PROBLEM REQUIREMENTS:
Supply the number of lines in the listing below in which the word "ConfigSnapshot" occurs, and nothing else.

________________________________________

(* ===== verification/Registry.v ===== *)
(** The credential registry of [internal/state] ([registry.go], [model_cooldown.go],
    [runtime_checkpoint.go], [runtime_view.go]): the credentials of every group, the
    index from credential to group, and the scheduling ledger they are mirrored in.

    Every method holds the registry's lock for its whole duration, so each is one
    transformer of [CredentialRegistry].  A bucket is a [gmap]; an entry reached through a
    pointer and assigned to is written back under its key ([mutate]).  The readings of
    [time.Now] made while members are synchronised are arguments: one instant for a
    method that synchronises one credential, a clock indexed by the credential for a
    method that synchronises several.  A nil pointer dereference is the error [GoPanic]. *)
From Stdlib Require Import SpecFloat.
From S2P Require Import Prelude GoStrings Config Credential Ledger.

Local Open Scope Z_scope.
Local Open Scope go_scope.

Record CredentialRegistry := mkRegistry {
  buckets : gmap Z (gmap Z CredentialEntry);
  credentialGroups : gmap Z Z;
  scheduling : SchedulingLedger
}.

Inductive RegistryError :=
| CredentialIDRequired
| GroupIDRequired
| CredentialIDsRequired
| EntriesRequired
| InvalidStatus
| InvalidAuthState
| InvalidWeight
| EncryptedValueRequired
| ProxyIdentityIncomplete
| VersionRequired
| IdentityGenerationRequired
| FingerprintRequired
| DuplicateID (id : Z)
| WrongGroup (id : Z)
| AlreadyInGroup (id : Z)
| NotFound (id : Z)
| GoPanic.

Definition NewCredentialRegistry : CredentialRegistry := mkRegistry ∅ ∅ NewSchedulingState.

(** * Access *)

(** [r.buckets[groupID]]: nil, that is empty, when the group has no bucket. *)
Definition bucketOf (r : CredentialRegistry) (g : Z) : gmap Z CredentialEntry := mget ∅ (buckets r) g.
Definition lookupEntry (r : CredentialRegistry) (g id : Z) : option CredentialEntry := bucketOf r g !! id.

Definition entryLocked (r : CredentialRegistry) (id : Z) : option CredentialEntry :=
  match credentialGroups r !! id with
  | None => None
  | Some g => lookupEntry r g id
  end.

Definition setScheduling (d : SchedulingLedger) (r : CredentialRegistry) : CredentialRegistry :=
  mkRegistry (buckets r) (credentialGroups r) d.
(** * The identifier lists of the group methods *)

Lemma validateIDsFrom_ok r g seen ids :
  validateIDsFrom r g seen ids = Ok tt <->
  Forall (fun id => id <> 0 /\ credentialGroups r !! id = Some g /\ is_Some (lookupEntry r g id)) ids
  /\ NoDup ids /\ (forall id, id ∈ ids -> id ∉ seen).
Proof.
  revert seen. induction ids as [|id ids IH]; intros seen; cbn [validateIDsFrom].
  { split; [|done]. intros _. split; [done|]. split; [constructor|]. set_solver. }
  rewrite Forall_cons, NoDup_cons. destruct (Z.eqb_spec id 0); [naive_solver|].
  case_bool_decide as Hs; [split; [done|]; intros (_ & _ & H); destruct (H id); [constructor|done]|].
  destruct (credentialGroups r !! id) as [g'|]; [|naive_solver].
  destruct (Z.eqb_spec g' g) as [->|]; cbn [negb]; [|naive_solver].
  destruct (lookupEntry r g id) as [e|]; cbn [isNil]; [|split; [done|intros ((( _ & _ & [? ?]) & _) & _); done]].
  rewrite IH. split.
  - intros (Hf & Hnd & Hout). split; [split; [by repeat split|done]|]. split; [|set_solver].
    split; [|done]. intros Hin. specialize (Hout id Hin). set_solver.
  - intros ((_ & Hf) & (Hn & Hnd) & Hout). split; [done|]. split; [done|]. set_solver.
Qed.

Lemma validateIDs_ok r g ids :
  validateGroupCredentialIDsLocked r g ids = Ok tt <->
  g <> 0 /\ ids <> [] /\ NoDup ids
  /\ Forall (fun id => id <> 0 /\ credentialGroups r !! id = Some g /\ is_Some (lookupEntry r g id)) ids.
Proof.
  unfold validateGroupCredentialIDsLocked. destruct (Z.eqb_spec g 0); [naive_solver|].
  destruct ids as [|id ids]; [naive_solver|]. rewrite validateIDsFrom_ok. set_solver.
Qed.

Lemma validateIDs_never_panics r g ids : validateGroupCredentialIDsLocked r g ids <> Err GoPanic.
Proof.
  unfold validateGroupCredentialIDsLocked. case_if; [done|]. destruct ids as [|i0 l]; [done|].
  generalize (i0 :: l) as ids. intros ids. generalize (∅ : gset Z). induction ids as [|id ids IH]; intros seen; cbn [validateIDsFrom]; [done|].
  case_if; [done|]. case_bool_decide; [done|]. destruct (credentialGroups r !! id); [|done].
  case_if; [done|]. case_if; [done|]. apply IH.
Qed.

(** * Removal *)

Lemma RemoveCredential_spec r id :
  registry_ok r ->
  registry_ok (RemoveCredential r id).1
  /\ forall i, entryLocked (RemoveCredential r id).1 i = if decide (i = id) then None else entryLocked r i.
Proof.
  intros Hok. unfold RemoveCredential. destruct (credentialGroups r !! id) as [g|] eqn:Hg; cbn [fst].
  - assert (unindex id (dropEmptyBucket g (deleteEntry g id r)) = dropEmptyBucket g (unindex id (deleteEntry g id r))) as E.
    { unfold dropEmptyBucket. change (bucketOf (unindex id (deleteEntry g id r)) g) with (bucketOf (deleteEntry g id r) g).
      by case_if. }
    rewrite E. pose proof (removed_drop _ _ _ _ (removed_step r r g [] id (removed_refl r g))) as Hr. cbn [app] in Hr.
    destruct (removed_ok r _ g [id] Hok Hr) as [H1 H2].
    + intros i ->%list_elem_of_singleton. done.
    + intros g' b. apply dropEmpty_buckets. intros x b' Hx. cbn. rewrite lookup_alter_ne by done.
      apply (ix_bucket r (rg_index r Hok)).
    + split; [done|]. intros i. rewrite H2. apply decide_ext. apply list_elem_of_singleton.
  - split; [done|]. intros i. case_decide; [|done]. subst. by apply entryLocked_None; [apply Hok|].
Qed.

Lemma RemoveGroupCredentials_spec r g ids r' :
  registry_ok r -> RemoveGroupCredentials r g ids = Ok r' ->
  registry_ok r' /\ removed r r' g ids
  /\ forall i, entryLocked r' i = if decide (i ∈ ids) then None else entryLocked r i.
Proof.
  intros Hok. unfold RemoveGroupCredentials. destruct (validateGroupCredentialIDsLocked r g ids) as [[]|] eqn:Hv; [|done].
  intros [= <-]. apply validateIDs_ok in Hv as (_ & _ & _ & Hf). rewrite Forall_forall in Hf.
  pose proof (removed_drop _ _ _ _ (removed_fold r g ids)) as Hr.
  destruct (removed_ok r _ g ids Hok Hr) as [H1 H2]; [intros i Hi; by apply Hf| |exact (conj H1 (conj Hr H2))].
  intros g' b. apply dropEmpty_buckets. intros x b' Hx. rewrite fold_delete_buckets by done.
  apply (ix_bucket r (rg_index r Hok)).
Qed.

Lemma unindex_fold ids r :
  let r' := fold_left (fun r id => unindex id r) ids r in
  buckets r' = buckets r
  /\ (forall i, credentialGroups r' !! i = if decide (i ∈ ids) then None else credentialGroups r !! i)
  /\ (forall i, Members (scheduling r') !! i = if decide (i ∈ ids) then None else Members (scheduling r) !! i)
  /\ (ledger_ok (scheduling r) -> ledger_ok (scheduling r')).
Proof.
  cbv zeta. revert r. induction ids as [|id ids IH]; intros r; cbn [fold_left].
  { split; [done|]. split; [|split; [|done]]; intros i; by rewrite decide_False by apply not_elem_of_nil. }
  destruct (IH (unindex id r)) as (-> & H2 & H3 & H4). split; [done|]. split; [|split].
  - intros i. rewrite H2. cbn. rewrite lookup_delete. repeat case_decide; set_solver.
  - intros i. rewrite H3. cbn [unindex scheduling]. rewrite remove_members. repeat case_decide; set_solver.
  - intros Hl. apply H4. cbn. by apply removeLocked_ok.
Qed.

(** The keys of a group's bucket. *)
Lemma bucket_keys r g bucket i :
  buckets r !! g = Some bucket -> i ∈ (mentries bucket).*1 <-> is_Some (lookupEntry r g i).
Proof.
  intros Hb. unfold lookupEntry, bucketOf, mget. rewrite Hb, list_elem_of_fmap. cbn. split.
  - intros ([k e] & -> & H%elem_of_map_to_list). by exists e.
  - intros [e He]. exists (i, e). split; [done|]. by apply elem_of_map_to_list.
Qed.

Lemma RemoveGroup_spec r g :
  registry_ok r ->
  registry_ok (RemoveGroup r g).1
  /\ forall i, entryLocked (RemoveGroup r g).1 i
       = match entryLocked r i with
         | Some e => if decide (ent_GroupID e = g /\ g <> 0) then None else Some e
         | None => None
         end.
Proof.
  intros Hok. pose proof (rg_index r Hok) as Hix. unfold RemoveGroup.
  assert (forall i e, entryLocked r i = Some e -> lookupEntry r (ent_GroupID e) i = Some e) as Hle
    by (intros i e He; by apply entryLocked_group).
  destruct (Z.eqb_spec g 0) as [->|Hg]; cbn [fst].
  { split; [done|]. intros i. destruct (entryLocked r i); [|done]. by rewrite decide_False by tauto. }
  destruct (buckets r !! g) as [bucket|] eqn:Hb; cbn [fst].
  - set (ids := (mentries bucket).*1).
    assert (forall i, i ∈ ids <-> is_Some (lookupEntry r g i)) as Hids by (intros; by apply bucket_keys).
    set (r1 := fold_left _ ids r).
    destruct (unindex_fold ids r) as (E1 & E2 & E3 & E4). fold r1 in E1, E2, E3, E4.
    assert (removed r (mkRegistry (delete g (buckets r1)) (credentialGroups r1) (scheduling r1)) g ids) as Hr.
    { split; [|done|done|done]. intros g' i. unfold lookupEntry at 1, bucketOf, mget. cbn. rewrite E1, lookup_delete.
      destruct (decide (g = g')) as [<-|Hne]; cbn.
      - rewrite lookup_empty. case_decide as Hd; [done|]. destruct (lookupEntry r g i) eqn:El; [|done].
        destruct Hd. split; [done|]. apply Hids. by eexists.
      - by rewrite decide_False by naive_solver. }
    destruct (removed_ok r _ g ids Hok Hr) as [H1 H2].
    + intros i [e He]%Hids. by apply (ix_entry r Hix) in He as (_ & _ & ?).
    + intros g' b. cbn. rewrite E1. intros [_ H]%lookup_delete_Some. by apply (ix_bucket r Hix g').
    + split; [done|]. intros i. rewrite H2. destruct (entryLocked r i) as [e|] eqn:He; [|by case_decide].
      apply decide_ext. rewrite Hids. split.
      * intros [x Hx]. apply (ix_entry r Hix) in Hx as (_ & _ & Hx).
        destruct (entryLocked_group r i e Hix He) as (Hgi & _). naive_solver congruence.
      * intros [<- _]. exists e. by apply Hle.
  - split; [done|]. intros i. destruct (entryLocked r i) as [e|] eqn:He; [|done].
    rewrite decide_False; [done|]. intros [<- _]. specialize (Hle i e He).
    unfold lookupEntry, bucketOf, mget in Hle. rewrite Hb in Hle. cbn in Hle. by rewrite lookup_empty in Hle.
Qed.
(* ===== verification/RegistryHealth.v ===== *)
(** Properties of the registry's health state: exact restore, stale probe results,
    cooldowns, and the runtime checkpoint across a restart. *)
From S2P Require Import Prelude GoStrings Config Credential Ledger Fair FairShare Checkpoint Registry RegistryInvariant RegistryReach RegistryGroups RegistrySafety RegistryProps.

Local Open Scope Z_scope.

(** * The representation of a set of entries is unique *)

Lemma lookupEntry_iff r g id e :
  index_ok r -> lookupEntry r g id = Some e <-> entryLocked r id = Some e /\ ent_GroupID e = g.
Proof.
  intros Hix. split.
  - intros H. split; [apply entryLocked_spec; eauto|]. by apply (ix_entry r Hix) in H as (_ & ? & _).
  - intros [H <-]. by apply entryLocked_group.
Qed.

Lemma index_unique r r' :
  index_ok r -> index_ok r' -> (forall id, entryLocked r id = entryLocked r' id) ->
  buckets r = buckets r' /\ credentialGroups r = credentialGroups r'.
Proof.
  intros Hix Hix' He.
  assert (forall g id, lookupEntry r g id = lookupEntry r' g id) as Hl.
  { intros g id. apply option_eq. intros e. rewrite !lookupEntry_iff by done. by rewrite He. }
  assert (forall x y, index_ok x -> (forall g id, lookupEntry x g id = lookupEntry y g id) ->
    forall g b, buckets x !! g = Some b -> is_Some (buckets y !! g)) as Hsome.
  { intros x y Hx Hxy g b Hb. destruct (map_choose b (ix_bucket x Hx g b Hb)) as (i & e & Hi).
    specialize (Hxy g i). unfold lookupEntry, bucketOf, mget in Hxy. rewrite Hb in Hxy. cbn in Hxy.
    destruct (buckets y !! g); [by eexists|]. cbn in Hxy. by rewrite Hi, lookup_empty in Hxy. }
  split.
  - apply map_eq. intros g. destruct (buckets r !! g) as [b|] eqn:E.
    + destruct (Hsome r r' Hix Hl g b E) as [b' E']. rewrite E'. f_equal. apply map_eq. intros i.
      specialize (Hl g i). unfold lookupEntry, bucketOf, mget in Hl. by rewrite E, E' in Hl.
    + destruct (buckets r' !! g) as [b'|] eqn:E'; [|done].
      destruct (Hsome r' r Hix' (fun g i => eq_sym (Hl g i)) g b' E') as [? ?]. congruence.
  - apply map_eq. intros id. specialize (He id).
    destruct (entryLocked r id) as [e|] eqn:E.
    + apply entryLocked_group in E as (-> & _); [|done]. symmetry in He. by apply entryLocked_group in He as (-> & _).
    + apply entryLocked_None in E as ->; [|done]. symmetry in He. by apply entryLocked_None in He as ->.
Qed.
(* ===== verification/IteratorProps.v ===== *)
(** Properties of the scheduler's iterator, proved against the laws of the credential
    source; the credential registry is an instance of them. *)
From S2P Require Import Prelude GoStrings Execution Judge Config Credential Ledger Fair FairShare Registry RegistryInvariant RegistryReach RegistryGroups RegistrySafety RegistryProps Routing Iterator.

Local Open Scope Z_scope.

(** * What the iterator relies on *)

Class CredentialSourceLaws (S : Type) `{CredentialSource S} := {
  src_ok : S -> Prop;
  src_ledger_ok : forall s, src_ok s -> ledger_ok (SchedulingStateOf s);
  src_nodup : forall s gids ex now, src_ok s -> NoDup gids -> NoDup (meta_ID <$> candidatesUnderLock s gids ex now);
  src_member : forall s gids ex now m, src_ok s -> m ∈ candidatesUnderLock s gids ex now ->
    is_u64 (meta_ID m) /\ meta_ID m <> 0 /\ manualWeightValid (meta_WeightManual m) = true
    /\ meta_GroupID m ∈ gids /\ notExcluded ex (meta_ID m) = true
    /\ memberMatches (Members (SchedulingStateOf s) !! meta_ID m) (meta_GroupID m) (meta_IdentityGeneration m) = true;
  src_put_ok : forall s d, src_ok s -> sameMembers (SchedulingStateOf s) d -> ledger_ok d -> src_ok (putSchedulingState d s);
  src_get_put : forall s d, SchedulingStateOf (putSchedulingState d s) = d;
  src_frame : forall s d gids ex now, candidatesUnderLock (putSchedulingState d s) gids ex now = candidatesUnderLock s gids ex now
}.
Lemma entriesAt_keys p o m es :
  NoDup (ekey <$> es) -> NoDup (targetKey <$> entriesAt p o m es).
Proof.
  intros Hn. unfold entriesAt. rewrite <- list_fmap_compose.
  induction es as [|e es IH]; [constructor|]. rewrite fmap_cons, NoDup_cons in Hn. destruct Hn as [He Hn].
  rewrite filter_cons. case_decide as Hd; [|by apply IH]. rewrite fmap_cons. constructor; [|by apply IH].
  intros (e' & Ek & [Hd' He']%list_elem_of_filter)%list_elem_of_fmap. apply He, list_elem_of_fmap. exists e'. split; [|done].
  destruct Hd as (E1 & E2 & E3), Hd' as (E1' & E2' & E3'). unfold ekey. cbn in Ek. injection Ek as _ Eu.
  congruence.
Qed.

(** What a compiled snapshot contains. *)
Record compiled_snapshot (gs : list GroupConfig) (sn : ConfigSnapshot) : Prop := {
  cs_candidates : forall p o m t, t ∈ routesAt (snap_ExecutionCandidates sn) p o m
    <-> exists g, g ∈ gs /\ gcf_Enabled g = true /\ declares g (mkRouteEntry p o m t);
  cs_catalogRoutes : forall p o m t, t ∈ routesAt (snap_ExecutionRouteCatalog sn) p o m
    <-> exists g, g ∈ gs /\ declares g (mkRouteEntry p o m t);
  cs_wildcards : forall p o t, t ∈ wildcardsAt (snap_WildcardCandidates sn) p o
    <-> exists g mode, g ∈ gs /\ wildcardGroup g /\ p ∈ gcf_ClientProtocols g /\ modelOperation o = true
         /\ Mode (gcf_Target g) p o = Some mode /\ t = mkRouteTarget (gcf_ID g) "" mode (gcf_Target g);
  cs_nodup : forall p o m, NoDup (targetKey <$> routesAt (snap_ExecutionCandidates sn) p o m)
    /\ NoDup (targetKey <$> routesAt (snap_ExecutionRouteCatalog sn) p o m);
  cs_wildcard_nodup : forall p o, NoDup (rt_GroupID <$> wildcardsAt (snap_WildcardCandidates sn) p o);
  cs_catalog : forall id c, snap_GroupCatalog sn !! id = Some c <-> exists g, g ∈ gs /\ gcf_ID g = id /\ c = catalogView g;
  cs_groups : forall id v, snap_Groups sn !! id = Some v ->
    exists g c r, g ∈ gs /\ gcf_Enabled g = true /\ gcf_ID g = id /\ v = withAccountLimits c r (groupView g);
  cs_enabled : forall g, g ∈ gs -> gcf_Enabled g = true -> is_Some (snap_Groups sn !! gcf_ID g);
  cs_sorted : forall p o m, Sorted routeOrder (routesAt (snap_ExecutionCandidates sn) p o m)
    /\ Sorted routeOrder (routesAt (snap_ExecutionRouteCatalog sn) p o m);
  cs_wildcard_order : forall p o, (rt_GroupID <$> wildcardsAt (snap_WildcardCandidates sn) p o) `sublist_of` (gcf_ID <$> gs)
}.
(* ===== verification/AttemptsStep.v ===== *)
(** What one iteration of the failover loop, and its end, do to the loop's invariant. *)
From S2P Require Import Prelude GoStrings Execution Judge JudgeProps HealthStats Config Credential Ledger Fair FairShare Registry RegistryInvariant RegistryReach RegistryGroups RegistrySafety RegistryProps Routing Iterator IteratorProps Inspect RouteIndex RouteProps RoutingProps InspectProps Upstream Effects Attempts.

Local Open Scope Z_scope.

(** What other requests and the administration do keeps the registry's invariant. *)
Record turn_ok (tn : Turn) : Prop := {
  tk_before : forall h, registry_ok (hs_registry h) -> registry_ok (hs_registry (tn_before tn h));
  tk_chosen : forall h, registry_ok (hs_registry h) -> registry_ok (hs_registry (tn_chosen tn h));
  tk_during : forall h, registry_ok (hs_registry h) -> registry_ok (hs_registry (tn_during tn h))
}.

Section step.
Context (rq : Request) (sn : ConfigSnapshot) (q : Query) (ids : gmap Z (Z * Z)).
Context `{GoText}.

(** * Outcomes *)

Definition cancelled (tn : Turn) : Prop :=
  ctx_Err (tn_ctx tn) <> None \/ ctx_Err (tn_ctxAudited tn) <> None \/ ctx_Err (tn_ctxDone tn) <> None
  \/ errIs is_Canceled (ur_Err (settledResult rq tn)) = true.

Definition refused (tn : Turn) (r : reason) : Prop :=
  tn_audit tn = Some r \/ tn_groupSlot tn = Some r \/ tn_prepare tn = PrepareRedactionFailed /\ r = reasonRedactionFailed.

(** Why the request ended the way it did, given what happened and what was attempted. *)
Definition explained (tns : list Turn) (l : list Attempt) (o : Outcome) : Prop :=
  match o with
  | OutStream r _ => exists a, last l = Some a /\ ar_Result a = r /\ ur_Committed r = true
  | OutResponse r _ | OutTransport r _ => exists d, recorded l r d
  | OutProviderError r d => recorded l r d
  | OutRateLimited _ => l = []
  | OutReason r => l = [] \/ exists tn, tn ∈ tns /\ refused tn r
  | OutCanceled => exists tn, tn ∈ tns /\ cancelled tn
  | OutQuotaRefused => exists tn, tn ∈ tns /\ rq_quotaBound rq = true /\ tn_quota tn = QuotaRefused
  | OutConfigurationChanged => exists tn, tn ∈ tns /\ rq_quotaBound rq = true /\ tn_quota tn = QuotaConfigurationChanged
  end.

(** What has reached the client is the last thing that happens. *)
Definition final (l : list Attempt) (o : Outcome) : Prop :=
  forall a, a ∈ l -> ur_Committed (ar_Result a) = true -> exists affinity, o = OutStream (ar_Result a) affinity.

Record answered (tns : list Turn) (l : list Attempt) (o : Outcome) : Prop := {
  an_trace : trace_ok rq l;
  an_explained : explained tns l o;
  an_final : final l o
}.

Lemma explained_mono tns tns' l o : tns ⊆ tns' -> explained tns l o -> explained tns' l o.
Proof. intros Hs. destruct o; cbn; try done; [naive_solver|intros [?|?]; [by left|naive_solver]|naive_solver..]. Qed.

Lemma answered_mono tns tns' l o : tns ⊆ tns' -> answered tns l o -> answered tns' l o.
Proof. intros Hs [H1 H2 H3]. split; [done|by eapply explained_mono|done]. Qed.

Lemma final_uncommitted l o : (forall a, a ∈ l -> ur_Committed (ar_Result a) = false) -> final l o.
Proof. intros Hu a Ha Hc. by rewrite Hu in Hc. Qed.

Abbreviation loop_ok := (loop_ok rq sn q ids).
Abbreviation loop_end := (loop_end rq sn q ids).
Abbreviation chosen := (chosen rq sn q ids).
Abbreviation extends := (extends sn q ids).
Abbreviation schedule_ok := (schedule_ok sn q ids).
Abbreviation fuelOf := (fuelOf ids).

Lemma loop_answered tns lp o : loop_ok lp -> explained tns (lp_attempts lp) o -> answered tns (lp_attempts lp) o.
Proof. intros Hl He. split; [apply Hl|done|]. apply final_uncommitted, (le_uncommitted _ _ _ _ _ (loop_ok_end _ _ _ _ _ Hl)). Qed.

(** Ending with an attempt that committed nothing. *)
Lemma snoc_answered tns lp sel replay a o :
  chosen lp sel replay -> ar_Selection a = sel -> ar_Replay a = replay -> ur_Committed (ar_Result a) = false ->
  explained tns (lp_attempts lp ++ [a]) o -> answered tns (lp_attempts lp ++ [a]) o.
Proof.
  intros Hc Es Er Hu He. split; [by eapply chosen_trace|done|]. apply final_uncommitted.
  intros b [Hb| ->%list_elem_of_singleton]%elem_of_app; [|done].
  by apply (le_uncommitted _ _ _ _ _ (loop_ok_end _ _ _ _ _ (cn_loop _ _ _ _ _ _ _ Hc))).
Qed.

(** The verdict on one iteration. *)
Definition step_ok (tn : Turn) (bound : nat) (s : Step) : Prop :=
  match s with
  | Continue lp => loop_ok lp /\ (fuelOf lp <= bound)%nat
  | Break lp => loop_end lp
  | Return lp o => answered [tn] (lp_attempts lp) o
  | Panic => False
  end.

(** * Deferred results *)

Definition defers (x : deferredAttempt) (d d' : Deferred) : Prop :=
  (forall y, y ∈ deferreds d' -> y = x \/ y ∈ deferreds d) /\ deferreds d' <> [].

Ltac solve_defers :=
  intros x [[?|] [?|] [?|] [?|] [?|]]; unfold defers, deferreds; cbn;
  (split; [|done]); intros y; rewrite !elem_of_cons, elem_of_nil; tauto.

Lemma defers_empty : forall x d, defers x d (setLastEmptyResponse x d).
Proof. solve_defers. Qed.
Lemma defers_provider : forall x d, defers x d (setLastProviderError x d).
Proof. solve_defers. Qed.
Lemma defers_response : forall x d, defers x d (setLastResponse x d).
Proof. solve_defers. Qed.
Lemma defers_transport : forall x d, defers x d (setLastTransport x d).
Proof. solve_defers. Qed.
Lemma defers_conversion : forall x d, defers x d (setLastConversion x d).
Proof. solve_defers. Qed.

(** * The effects of an attempt *)

Lemma group_effect_ok h it group ref v d st now model clock :
  schedule_ok h it -> schedule_ok (applyGroupDecisionEffect h group ref v d st now model clock) it.
Proof. apply (schedule_ok_event sn q ids h it ref (Judged v d st now (gv_BlacklistThreshold group) model clock)). Qed.

Lemma success_ok h it ref now : schedule_ok h it -> schedule_ok (recordCredentialSuccess h ref now) it.
Proof. apply (schedule_ok_event sn q ids h it ref (Succeeded now)). Qed.

Lemma skipIfAsked_ok h it d sel : schedule_ok h it ->
  schedule_ok h (skipIfAsked d sel it) /\ it_tried (skipIfAsked d sel it) = it_tried it.
Proof.
  intros Hs. unfold skipIfAsked. case_if; [|done]. split; [by apply schedule_ok_skip|].
  by apply (SkipGroup_ok it _ (so_iterator _ _ _ _ _ Hs)).
Qed.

________________________________________

ANSWER AREA:
2